When it’s time to tighten the purse strings, figuring out how to bring your kids on board can sometimes be quite tricky. Retirement expert and financial advisor Akaisha offers some brilliant practical tips to help you embrace – and even love – a new lifestyle of economical living…
Take it as a gift.
Recessions and the current changes in the job markets give us opportunities to reorganize ourselves in ways that are more productive and responsible. One of those areas could be a correction in our financial values — and those we are imparting to our children.
The days of being blissfully unaware of what something costs may be behind us, but that’s not necessarily a bad thing. If you are a time-crunched parent who fell into the trap of granting your children their every wish, you may find it’s harder to do when you’re anxious about the economy or keeping your job.
Parents play the greatest role in teaching young people about money, so tightening the family’s belt could be a gift in disguise.

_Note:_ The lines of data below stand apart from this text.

Fixpoint has_content (fuel i limit : nat) : V bool :=
  match fuel with
  | O => vfault
  | S n =>
      if (limit <=? i)%nat then vret false else
      let@ f := fragment_at i in
      let@ j := next_at i in
      let@ rest := has_content n j limit in
      vret (negb (bool_decide (fr_kind f = CSH_FRAGMENT_CONTINUATION)) || rest)
  end.

(** A fragment other than text and continuations. *)
Definition whole_fragment (i : nat) (f : csh_fragment) (origin : csh_expand_origin) (out : csh_expansion) : V csh_expansion :=
  match fr_kind f with
  | CSH_FRAGMENT_QUOTED =>
      if bool_decide (fr_quote f = CSH_QUOTE_DOLLAR_SINGLE) then
        let@ text := vopt (decoded !! i) in
        let@ text := vopt text in
        scalar out text (fr_quote f) origin
      else
        let@ limit := next_at i in
        let@ content := has_content (S (length (tk_fragments word))) (S i) limit in
        if content then range_ (Some i) (S (fr_begin f)) (fr_end f - 1) out origin 0
        else scalar out [] (fr_quote f) origin
  | CSH_FRAGMENT_ESCAPE =>
      let@ s := bytes_at (S (fr_begin f)) (fr_end f - fr_begin f - 1) in
      append out s CSH_QUOTE_SINGLE origin true
  | CSH_FRAGMENT_PARAMETER => parameter i out
  | CSH_FRAGMENT_ARITHMETIC => arithmetic_expansion i out
  | CSH_FRAGMENT_COMMAND | CSH_FRAGMENT_BACKQUOTE => substitution i out
  | CSH_FRAGMENT_TEXT | CSH_FRAGMENT_CONTINUATION => vcode CSH_EXPAND_INVALID
  end.

Fixpoint fragments_loop (fuel i limit : nat) (parent : option nat) (cursor end_ : nat) (origin : csh_expand_origin)
    (tilde : Z) (tilde_ok : bool) (out : csh_expansion) : V csh_expansion :=
  match fuel with
  | O => vfault
  | S n =>
      if (limit <=? i)%nat then vret out else
      let@ f := fragment_at i in
      let go cursor tilde_ok out :=
        let@ j := next_at i in fragments_loop n j limit parent cursor end_ origin tilde tilde_ok out in
      if (fr_end f <=? cursor)%nat || (end_ <=? fr_begin f)%nat then go cursor tilde_ok out else
      let start := if (fr_begin f <? cursor)%nat then cursor else fr_begin f in
      let stop := if (end_ <? fr_end f)%nat then end_ else fr_end f in
      match fr_kind f with
      | CSH_FRAGMENT_TEXT =>
          let@ (out, p, tilde_ok) := text_loop (S (stop - start)) parent (fr_quote f) start start stop end_ origin tilde tilde_ok out in
          go (if (stop <? p)%nat then p else stop) tilde_ok out
      | CSH_FRAGMENT_CONTINUATION => go stop tilde_ok out
      | _ =>
          if negb (start =? fr_begin f)%nat || negb (stop =? fr_end f)%nat
          then vfail CSH_EXPAND_INVALID (Some i) (bs "partial expansion fragment") else
          let@ out := whole_fragment i f origin out in
          go stop false out
      end
  end.

Definition range_body (parent : option nat) (begin end_ : nat) (out : csh_expansion) (origin : csh_expand_origin) (tilde : Z) : V csh_expansion :=
  let@ limit := child_limit parent in
  let@ ok := vstack in
  if negb ok then vfail CSH_EXPAND_RESOURCE parent (bs "expansion stack exhausted") else
  fragments_loop (S (length (tk_fragments word))) (first_child parent) limit parent begin end_ origin tilde (negb (tilde =? 0)) out.
End Nested.

Fixpoint range (fuel : nat) (parent : option nat) (begin end_ : nat) (out : csh_expansion) (origin : csh_expand_origin) (tilde : Z) : V csh_expansion :=
  match fuel with
  | O => vfault
  | S n => range_body (range n) parent begin end_ out origin tilde
  end.
End Work.

(** ** Structure of the token *)

(** Delimiters must also be sound for records that other code builds. *)
Definition fragment_syntax `{Locale} (raw : str) (f : csh_fragment) : option bool :=
  let from := fr_begin f in
  let to := fr_end f in
  let closes (b : byte) := match raw !! (to - 1)%nat with Some c => Some (c =? b) | None => None end in
  let next p := logical raw p to in
  match fr_kind f with
  | CSH_FRAGMENT_TEXT => Some true
  | CSH_FRAGMENT_CONTINUATION =>
      if negb (to - from =? 2)%nat then Some false else
      match raw !! from, raw !! S from with
      | Some b, Some c => Some ((b =? ch "\") && (c =? 10))
      | _, _ => None
      end
  | CSH_FRAGMENT_ESCAPE =>
      if negb (2 <=? to - from)%nat then Some false else
      match raw !! from with
      | None => None
      | Some b =>
          if negb (b =? ch "\") then Some false else
          match slice raw (S from) (to - from - 1) with
          | Some s => Some (csh_character_length s true true =? to - from - 1)%nat
          | None => None
          end
      end
  | CSH_FRAGMENT_QUOTED =>
      match fr_quote f with
      | CSH_QUOTE_DOLLAR_SINGLE =>
          match next from with
          | None => None
          | Some (b, p) =>
              if negb (b =? ch "$") then Some false else
              match next p with
              | None => None
              | Some (b, p) => if (b =? ch "'") && (p <? to)%nat then closes (ch "'") else Some false
              end
          end
      | q =>
          let b := match q with CSH_QUOTE_SINGLE => ch "'" | CSH_QUOTE_DOUBLE => 34 | _ => -1 end in
          match raw !! from with Some c => if c =? b then closes b else Some false | None => None end
      end
  | CSH_FRAGMENT_BACKQUOTE =>
      match raw !! from with Some c => if c =? ch "`" then closes (ch "`") else Some false | None => None end
  | CSH_FRAGMENT_PARAMETER =>
      match next from with
      | None => None
      | Some (b, p) =>
          if negb (b =? ch "$") then Some false else
          match next p with
          | None => None
          | Some (b, p) =>
              if b =? ch "{" then if (p <? to)%nat then closes (ch "}") else Some false
              else Some (name_char b || special b)
          end
      end
  | CSH_FRAGMENT_COMMAND =>
      match next from with
      | None => None
      | Some (b, p) =>
          if negb (b =? ch "$") then Some false else
          match next p with
          | None => None
          | Some (b, p) => if (b =? ch "(") && (p <? to)%nat then closes (ch ")") else Some false
          end
      end
  | CSH_FRAGMENT_ARITHMETIC =>
      match trim_delimiters raw from to 2 with
      | None => None
      | Some None => Some false
      | Some (Some to) =>
          match logical raw from to with
          | None => None
          | Some (b, p) =>
              if negb (b =? ch "$") then Some false else
              match logical raw p to with
              | None => None
              | Some (b, p) =>
                  if negb (b =? ch "(") then Some false else
                  match logical raw p to with Some (b, _) => Some (b =? ch "(") | None => None end
              end
          end
      end
  end.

If you can no longer keep up the financial pace you have set, or have changed your financial goals, it’s time to look at your spending philosophy. What drives your financial decisions?
There is no shame in paring down superfluous spending, and financial prudence brings awareness to your life that can’t be purchased. What better tool could you provide your children than training them to become intelligent consumers and investors? Does your child know the difference between a want and a need?
Parents are a powerful force in shaping their child’s approach to spending, and you are their best hope. If your child pushes back at you, it’s because he wants to know where you stand.
Work from your personal value system instead of caving in to pressure to buy. Communicate with your spouse to get on the same financial page. Make sure your priorities are similar. Be in agreement so your children won’t play one of you off the other’s weakness. Showing unity in beliefs and goals is crucial; it’s teamwork in action.
Having ‘The Talk’
There is no better time than now to talk to your children about money. Speaking from your own solid example rather than from a reactive position when emotions are high is more convincing. Take advantage of teachable moments.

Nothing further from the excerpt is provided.